Stored data
◇ ◇ ◇

(** ** lapic.c *)

(** Indices of registers and values for them. *)
Definition LAPIC_ID : Z := 0x0020 / 4.
Definition LAPIC_VER : Z := 0x0030 / 4.
Definition LAPIC_TPR : Z := 0x0080 / 4.
Definition LAPIC_EOI : Z := 0x00B0 / 4.
Definition LAPIC_SVR : Z := 0x00F0 / 4.
Definition ENABLE : Z := 0x00000100.
Definition LAPIC_ESR : Z := 0x0280 / 4.
Definition ICRLO : Z := 0x0300 / 4.
Definition INIT : Z := 0x00000500.
Definition STARTUP : Z := 0x00000600.
Definition DELIVS : Z := 0x00001000.
Definition ASSERT : Z := 0x00004000.
Definition LEVEL : Z := 0x00008000.
Definition BCAST : Z := 0x00080000.
Definition ICRHI : Z := 0x0310 / 4.
Definition LAPIC_TIMER : Z := 0x0320 / 4.
Definition X1 : Z := 0x0000000B.
Definition PERIODIC : Z := 0x00020000.
Definition LAPIC_PCINT : Z := 0x0340 / 4.
Definition LINT0 : Z := 0x0350 / 4.
Definition LINT1 : Z := 0x0360 / 4.
Definition LAPIC_ERROR : Z := 0x0370 / 4.
Definition MASKED : Z := 0x00010000.
Definition TICR : Z := 0x0380 / 4.
Definition TDCR : Z := 0x03E0 / 4.

Definition lapic : Z := 0xfee00000.

Definition T_IRQ0 : Z := 32.
Definition IRQ_TIMER : Z := 0.
Definition IRQ_ERROR : Z := 19.
Definition IRQ_SPURIOUS : Z := 31.

Section lapic.
Context {H : Type} `{Machine H}.

Definition lapicw (index value : Z) : hw H unit := store32 (lapic + 4 * index) value ;> load32 (lapic + 4 * LAPIC_ID) ;> mret tt.

Definition lapicinit (fuel : nat) : hw H unit :=
  lapicw LAPIC_SVR (Z.lor ENABLE (T_IRQ0 + IRQ_SPURIOUS)) ;>
  lapicw TDCR X1 ;>
  lapicw LAPIC_TIMER (Z.lor PERIODIC (T_IRQ0 + IRQ_TIMER)) ;>
  lapicw TICR 10000000 ;>
  lapicw LINT0 MASKED ;>
  lapicw LINT1 MASKED ;>
  ver <~ load32 (lapic + 4 * LAPIC_VER);
  (if 4 <=? Z.land (Z.shiftr ver 16) 0xff then lapicw LAPIC_PCINT MASKED else mret tt) ;>
  lapicw LAPIC_ERROR (T_IRQ0 + IRQ_ERROR) ;>
  lapicw LAPIC_ESR 0 ;>
  lapicw LAPIC_ESR 0 ;>
  lapicw LAPIC_EOI 0 ;>
  lapicw ICRHI 0 ;>
  lapicw ICRLO (Z.lor (Z.lor BCAST INIT) LEVEL) ;>
  spin fuel (v <~ load32 (lapic + 4 * ICRLO); mret (negb (Z.land v DELIVS =? 0))) ;>
  lapicw LAPIC_TPR 0.

(** The pointer [lapic] is never null. *)
Definition lapicid : hw H Z := v <~ load32 (lapic + 4 * LAPIC_ID); mret (Z.shiftr v 24).
Definition lapiceoi : hw H unit := lapicw LAPIC_EOI 0.

Definition CMOS_PORT : Z := 0x70.

(** The address of the warm reset vector. *)
Definition wrv : Z := P2V (Z.lor (Z.shiftl 0x40 4) 0x67).

(** The pauses only let time pass. *)
Definition lapicstartap (apicid addr : Z) : hw H unit :=
  outb CMOS_PORT 0xF ;>
  outb (CMOS_PORT + 1) 0x0A ;>
  modify (ram_put wrv (le_bytes 2 0)) ;>
  modify (ram_put (wrv + 2) (le_bytes 2 (u16 (Z.shiftr addr 4)))) ;>
  lapicw ICRHI (Z.shiftl apicid 24) ;>
  lapicw ICRLO (Z.lor (Z.lor INIT LEVEL) ASSERT) ;>
  lapicw ICRLO (Z.lor INIT LEVEL) ;>
  lapicw ICRHI (Z.shiftl apicid 24) ;>
  lapicw ICRLO (Z.lor STARTUP (Z.shiftr addr 12)) ;>
  lapicw ICRHI (Z.shiftl apicid 24) ;>
  lapicw ICRLO (Z.lor STARTUP (Z.shiftr addr 12)).

(** ** mp.c *)

Definition NCPU : Z := 8.

Definition MPPROC : Z := 0x00.
Definition MPBUS : Z := 0x01.
Definition MPIOAPIC : Z := 0x02.
Definition MPIOINTR : Z := 0x03.
Definition MPLINTR : Z := 0x04.

Definition mem_get (a n : Z) : hw H (list Z) := fun h => Ret (ram_get a n h, h).

Definition sum (bs : list Z) : Z := u8 (foldr Z.add 0 bs).

(** ["_MP_"] and ["PCMP"]. *)
Definition MP_SIGNATURE : list Z := [95; 77; 80; 95].
Definition MPCONF_SIGNATURE : list Z := [80; 67; 77; 80].

Definition sizeof_mp : Z := 16.
Definition sizeof_mpconf : Z := 44.
Definition sizeof_mpproc : Z := 20.
Definition sizeof_mpioapic : Z := 8.

(** A floating pointer: signature, address of the table at byte 4, checksum. *)
Definition is_mp (bs : list Z) : bool := bool_decide (slice 0 4 bs = MP_SIGNATURE) && (sum bs =? 0).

◇ ◇ ◇

**WHAT IS NEEDED**
Your answer should be the full set of records above, restated exactly.

**RESPONSE**
(** ** lapic.c *)

(** Indices of registers and values for them. *)
Definition LAPIC_ID : Z := 0x0020 / 4.
Definition LAPIC_VER : Z := 0x0030 / 4.
Definition LAPIC_TPR : Z := 0x0080 / 4.
Definition LAPIC_EOI : Z := 0x00B0 / 4.
Definition LAPIC_SVR : Z := 0x00F0 / 4.
Definition ENABLE : Z := 0x00000100.
Definition LAPIC_ESR : Z := 0x0280 / 4.
Definition ICRLO : Z := 0x0300 / 4.
Definition INIT : Z := 0x00000500.
Definition STARTUP : Z := 0x00000600.
Definition DELIVS : Z := 0x00001000.
Definition ASSERT : Z := 0x00004000.
Definition LEVEL : Z := 0x00008000.
Definition BCAST : Z := 0x00080000.
Definition ICRHI : Z := 0x0310 / 4.
Definition LAPIC_TIMER : Z := 0x0320 / 4.
Definition X1 : Z := 0x0000000B.
Definition PERIODIC : Z := 0x00020000.
Definition LAPIC_PCINT : Z := 0x0340 / 4.
Definition LINT0 : Z := 0x0350 / 4.
Definition LINT1 : Z := 0x0360 / 4.
Definition LAPIC_ERROR : Z := 0x0370 / 4.
Definition MASKED : Z := 0x00010000.
Definition TICR : Z := 0x0380 / 4.
Definition TDCR : Z := 0x03E0 / 4.

Definition lapic : Z := 0xfee00000.

Definition T_IRQ0 : Z := 32.
Definition IRQ_TIMER : Z := 0.
Definition IRQ_ERROR : Z := 19.
Definition IRQ_SPURIOUS : Z := 31.

Section lapic.
Context {H : Type} `{Machine H}.

Definition lapicw (index value : Z) : hw H unit := store32 (lapic + 4 * index) value ;> load32 (lapic + 4 * LAPIC_ID) ;> mret tt.

Definition lapicinit (fuel : nat) : hw H unit :=
  lapicw LAPIC_SVR (Z.lor ENABLE (T_IRQ0 + IRQ_SPURIOUS)) ;>
  lapicw TDCR X1 ;>
  lapicw LAPIC_TIMER (Z.lor PERIODIC (T_IRQ0 + IRQ_TIMER)) ;>
  lapicw TICR 10000000 ;>
  lapicw LINT0 MASKED ;>
  lapicw LINT1 MASKED ;>
  ver <~ load32 (lapic + 4 * LAPIC_VER);
  (if 4 <=? Z.land (Z.shiftr ver 16) 0xff then lapicw LAPIC_PCINT MASKED else mret tt) ;>
  lapicw LAPIC_ERROR (T_IRQ0 + IRQ_ERROR) ;>
  lapicw LAPIC_ESR 0 ;>
  lapicw LAPIC_ESR 0 ;>
  lapicw LAPIC_EOI 0 ;>
  lapicw ICRHI 0 ;>
  lapicw ICRLO (Z.lor (Z.lor BCAST INIT) LEVEL) ;>
  spin fuel (v <~ load32 (lapic + 4 * ICRLO); mret (negb (Z.land v DELIVS =? 0))) ;>
  lapicw LAPIC_TPR 0.

(** The pointer [lapic] is never null. *)
Definition lapicid : hw H Z := v <~ load32 (lapic + 4 * LAPIC_ID); mret (Z.shiftr v 24).
Definition lapiceoi : hw H unit := lapicw LAPIC_EOI 0.

Definition CMOS_PORT : Z := 0x70.

(** The address of the warm reset vector. *)
Definition wrv : Z := P2V (Z.lor (Z.shiftl 0x40 4) 0x67).

(** The pauses only let time pass. *)
Definition lapicstartap (apicid addr : Z) : hw H unit :=
  outb CMOS_PORT 0xF ;>
  outb (CMOS_PORT + 1) 0x0A ;>
  modify (ram_put wrv (le_bytes 2 0)) ;>
  modify (ram_put (wrv + 2) (le_bytes 2 (u16 (Z.shiftr addr 4)))) ;>
  lapicw ICRHI (Z.shiftl apicid 24) ;>
  lapicw ICRLO (Z.lor (Z.lor INIT LEVEL) ASSERT) ;>
  lapicw ICRLO (Z.lor INIT LEVEL) ;>
  lapicw ICRHI (Z.shiftl apicid 24) ;>
  lapicw ICRLO (Z.lor STARTUP (Z.shiftr addr 12)) ;>
  lapicw ICRHI (Z.shiftl apicid 24) ;>
  lapicw ICRLO (Z.lor STARTUP (Z.shiftr addr 12)).

(** ** mp.c *)

Definition NCPU : Z := 8.

Definition MPPROC : Z := 0x00.
Definition MPBUS : Z := 0x01.
Definition MPIOAPIC : Z := 0x02.
Definition MPIOINTR : Z := 0x03.
Definition MPLINTR : Z := 0x04.

Definition mem_get (a n : Z) : hw H (list Z) := fun h => Ret (ram_get a n h, h).

Definition sum (bs : list Z) : Z := u8 (foldr Z.add 0 bs).

(** ["_MP_"] and ["PCMP"]. *)
Definition MP_SIGNATURE : list Z := [95; 77; 80; 95].
Definition MPCONF_SIGNATURE : list Z := [80; 67; 77; 80].

Definition sizeof_mp : Z := 16.
Definition sizeof_mpconf : Z := 44.
Definition sizeof_mpproc : Z := 20.
Definition sizeof_mpioapic : Z := 8.

(** A floating pointer: signature, address of the table at byte 4, checksum. *)
Definition is_mp (bs : list Z) : bool := bool_decide (slice 0 4 bs = MP_SIGNATURE) && (sum bs =? 0).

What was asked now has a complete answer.